Records for this task =>

(* ===== verification/Host.v ===== *)
(** * The host's state encoder ([crates/host/src/lib.rs], [config.rs])

    The tool the server runs to turn an account configuration into the bytes of the
    account's initial state. *)

From S2P Require Import Prelude Js JsString Regex Bytes Ccc Wire.

Record Authenticator := {
  au_slot : Z; au_algorithm_id : Z; au_capabilities : Z; au_weight : Z;
  au_verifier_hash_type : Z; au_verifier_abi : Z; au_verifier_code_hash : bytes;
  au_key_id : bytes; au_aux : bytes }.
Record AccountState := {
  st_flags : Z; st_sequence : Z; st_spend_threshold : Z; st_rotate_threshold : Z;
  st_recovery_threshold : Z; st_recovery_since : Z; st_authenticators : list Authenticator }.

Record AuthenticatorConfig := {
  acf_slot : Z; acf_algorithm_id : Z; acf_capabilities : Z; acf_weight : Z;
  acf_verifier_hash_type : Z; acf_verifier_abi : Z; acf_verifier_code_hash : string;
  acf_key_id : string; acf_aux : string }.
Record AccountStateConfig := {
  cf_flags : Z; cf_sequence : Z; cf_spend_threshold : Z; cf_rotate_threshold : Z;
  cf_recovery_threshold : Z; cf_recovery_since : Z;
  cf_authenticators : list AuthenticatorConfig }.

Inductive ConfigError := Invalid | Protocol (e : ProtocolError).

(** ** Reading the configuration *)

(** The derived deserialization: every field present, integers in range. *)
Definition uint (width : Z) (v : jsval) : option Z :=
  match v with
  | JNum (NInt z) => if (0 <=? z) && (z <? 2 ^ width) then Some z else None
  | _ => None
  end.
Definition text_field (v : jsval) : option string :=
  match v with JStr s => Some s | _ => None end.

Definition authenticator_config (v : jsval) : option AuthenticatorConfig :=
  slot ← uint 16 (prop v "slot");
  algorithm ← uint 16 (prop v "algorithm_id");
  capabilities ← uint 16 (prop v "capabilities");
  weight ← uint 16 (prop v "weight");
  hash_type ← uint 8 (prop v "verifier_hash_type");
  abi ← uint 8 (prop v "verifier_abi");
  code_hash ← text_field (prop v "verifier_code_hash");
  key_id ← text_field (prop v "key_id");
  aux ← text_field (prop v "aux");
  Some {| acf_slot := slot; acf_algorithm_id := algorithm; acf_capabilities := capabilities;
          acf_weight := weight; acf_verifier_hash_type := hash_type; acf_verifier_abi := abi;
          acf_verifier_code_hash := code_hash; acf_key_id := key_id; acf_aux := aux |}.

Definition account_state_config (v : jsval) : option AccountStateConfig :=
  flags ← uint 8 (prop v "flags");
  sequence ← uint 64 (prop v "sequence");
  spend ← uint 16 (prop v "spend_threshold");
  rotate ← uint 16 (prop v "rotate_threshold");
  recovery ← uint 16 (prop v "recovery_threshold");
  since ← uint 64 (prop v "recovery_since");
  authenticators ← match prop v "authenticators" with
                   | JArr l => mapM authenticator_config l
                   | _ => None
                   end;
  Some {| cf_flags := flags; cf_sequence := sequence; cf_spend_threshold := spend;
          cf_rotate_threshold := rotate; cf_recovery_threshold := recovery;
          cf_recovery_since := since; cf_authenticators := authenticators |}.

(** ** Encoding *)

Definition u16_len (value : Z) : outcome ProtocolError Z :=
  if value <=? 65535 then Good value else Bad LengthOverflow.

Definition entry_size (auth : Authenticator) : Z := 48 + len (au_key_id auth) + len (au_aux auth).

Fixpoint encode_authenticators (auths : list Authenticator) : outcome ProtocolError bytes :=
  match auths with
  | [] => Good []
  | auth :: auths' =>
      entry_len ← u16_len (entry_size auth);
      key_len ← u16_len (len (au_key_id auth));
      aux_len ← u16_len (len (au_aux auth));
      rest ← encode_authenticators auths';
      Good (le_bytes 2 entry_len ++ le_bytes 2 (au_slot auth) ++
            le_bytes 2 (au_algorithm_id auth) ++ le_bytes 2 (au_capabilities auth) ++
            le_bytes 2 (au_weight auth) ++ [byte_of_Z (au_verifier_hash_type auth)] ++
            [byte_of_Z (au_verifier_abi auth)] ++ au_verifier_code_hash auth ++
            le_bytes 2 key_len ++ le_bytes 2 aux_len ++ au_key_id auth ++ au_aux auth ++ rest)
  end.

(** The capacity sum is far from the bound of [usize] for any list in memory. *)
Definition encode_state (state : AccountState) : outcome ProtocolError bytes :=
  let count := len (st_authenticators state) in
  err_if (count >? 255) InvalidState;;
  let capacity := ACCOUNT_STATE_HEADER_LEN +
    foldr (λ auth sum, entry_size auth + sum) 0 (st_authenticators state) in
  err_if (capacity >? ACCOUNT_STATE_MAX_LEN) InvalidState;;
  entries ← encode_authenticators (st_authenticators state);
  let out := ACCOUNT_STATE_MAGIC ++ [byte_of_Z 1; byte_of_Z (st_flags state)] ++
    le_bytes 2 ACCOUNT_STATE_HEADER_LEN ++ le_bytes 8 (st_sequence state) ++
    le_bytes 2 (st_spend_threshold state) ++ le_bytes 2 (st_rotate_threshold state) ++
    le_bytes 2 (st_recovery_threshold state) ++ [byte_of_Z count; byte_of_Z 0] ++
    le_bytes 8 (st_recovery_since state) ++ entries in
  validate_state out;;
  Good out.

(** [strip_prefix("0x")] and [hex::decode], which also takes capital digits. *)
Definition parse_hex (value : string) : outcome ConfigError bytes :=
  let trimmed := if startsWith "0x" value then str_drop 2 value else value in
  if String.eqb trimmed "" then Good []
  else match bytesFromHex ("0x" +:+ toLowerCase trimmed) with
       | Ok b => Good b
       | Throw _ => Bad Invalid
       end.
Definition parse_hash (value : string) : outcome ConfigError bytes :=
  b ← parse_hex value; err_if (negb (len b =? 32)) Invalid;; Good b.

Definition ALG_P256_WEBAUTHN : Z := 1.

Definition to_authenticator (c : AuthenticatorConfig) : outcome ConfigError Authenticator :=
  err_if (negb (acf_verifier_abi c =? 1)) Invalid;;
  err_if (acf_verifier_hash_type c >? 1) Invalid;;
  err_if (outside_mask (acf_capabilities c) CAP_KNOWN_MASK) Invalid;;
  err_if (acf_weight c =? 0) Invalid;;
  aux ← parse_hex (acf_aux c);
  err_if (len aux =? 0) Invalid;;
  err_if ((acf_algorithm_id c =? ALG_P256_WEBAUTHN) && negb (len aux =? 65)) Invalid;;
  code_hash ← parse_hash (acf_verifier_code_hash c);
  key_id ← parse_hash (acf_key_id c);
  Good {| au_slot := acf_slot c; au_algorithm_id := acf_algorithm_id c;
          au_capabilities := acf_capabilities c; au_weight := acf_weight c;
          au_verifier_hash_type := acf_verifier_hash_type c;
          au_verifier_abi := acf_verifier_abi c; au_verifier_code_hash := code_hash;
          au_key_id := key_id; au_aux := aux |}.

Definition available_weight (auths : list Authenticator) (capability : Z) : Z :=
  foldr (λ a sum, (if negb (Z.land (au_capabilities a) capability =? 0)
                   then au_weight a else 0) + sum) 0 auths.
Definition require_satisfiable (threshold : Z) (auths : list Authenticator) (capability : Z)
    : outcome ConfigError unit :=
  err_if (threshold =? 0) Invalid;;
  err_if (available_weight auths capability <? threshold) Invalid.

Fixpoint to_authenticators (cs : list AuthenticatorConfig)
    : outcome ConfigError (list Authenticator) :=
  match cs with
  | [] => Good []
  | c :: cs' => a ← to_authenticator c; rest ← to_authenticators cs'; Good (a :: rest)
  end.
Fixpoint slots_increase (auths : list Authenticator) : bool :=
  match auths with
  | a :: ((b :: _) as rest) => (au_slot a <? au_slot b) && slots_increase rest
  | _ => true
  end.

Definition protocol {A} (m : outcome ProtocolError A) : outcome ConfigError A :=
  match m with Good a => Good a | Bad e => Bad (Protocol e) | Panic => Panic end.

Definition encode (c : AccountStateConfig) : outcome ConfigError bytes :=
  err_if (negb (cf_sequence c =? 0)) Invalid;;
  err_if (outside_mask (cf_flags c) STATE_FLAGS_KNOWN_MASK) Invalid;;
  err_if (len (cf_authenticators c) =? 0) Invalid;;
  err_if (len (cf_authenticators c) >? AUTHENTICATOR_MAX_COUNT) Invalid;;
  authenticators ← to_authenticators (cf_authenticators c);
  err_if (negb (slots_increase authenticators)) Invalid;;
  require_satisfiable (cf_spend_threshold c) authenticators CAP_SPEND;;
  require_satisfiable (cf_rotate_threshold c) authenticators CAP_ROTATE;;
  (if negb (Z.land (cf_flags c) STATE_FLAG_RECOVERY_ENABLED =? 0)
   then require_satisfiable (cf_recovery_threshold c) authenticators CAP_RECOVERY
   else Good tt);;
  let state := {| st_flags := cf_flags c; st_sequence := cf_sequence c;
                  st_spend_threshold := cf_spend_threshold c;
                  st_rotate_threshold := cf_rotate_threshold c;
                  st_recovery_threshold := cf_recovery_threshold c;
                  st_recovery_since := cf_recovery_since c;
                  st_authenticators := authenticators |} in
  encoded ← protocol (encode_state state);
  protocol (validate_state encoded);;
  Good encoded.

Work required =>
Above are the records; report each line in them that includes the word "Some".

Answer to this task =>
  | JNum (NInt z) => if (0 <=? z) && (z <? 2 ^ width) then Some z else None
  match v with JStr s => Some s | _ => None end.
  Some {| acf_slot := slot; acf_algorithm_id := algorithm; acf_capabilities := capabilities;
  Some {| cf_flags := flags; cf_sequence := sequence; cf_spend_threshold := spend;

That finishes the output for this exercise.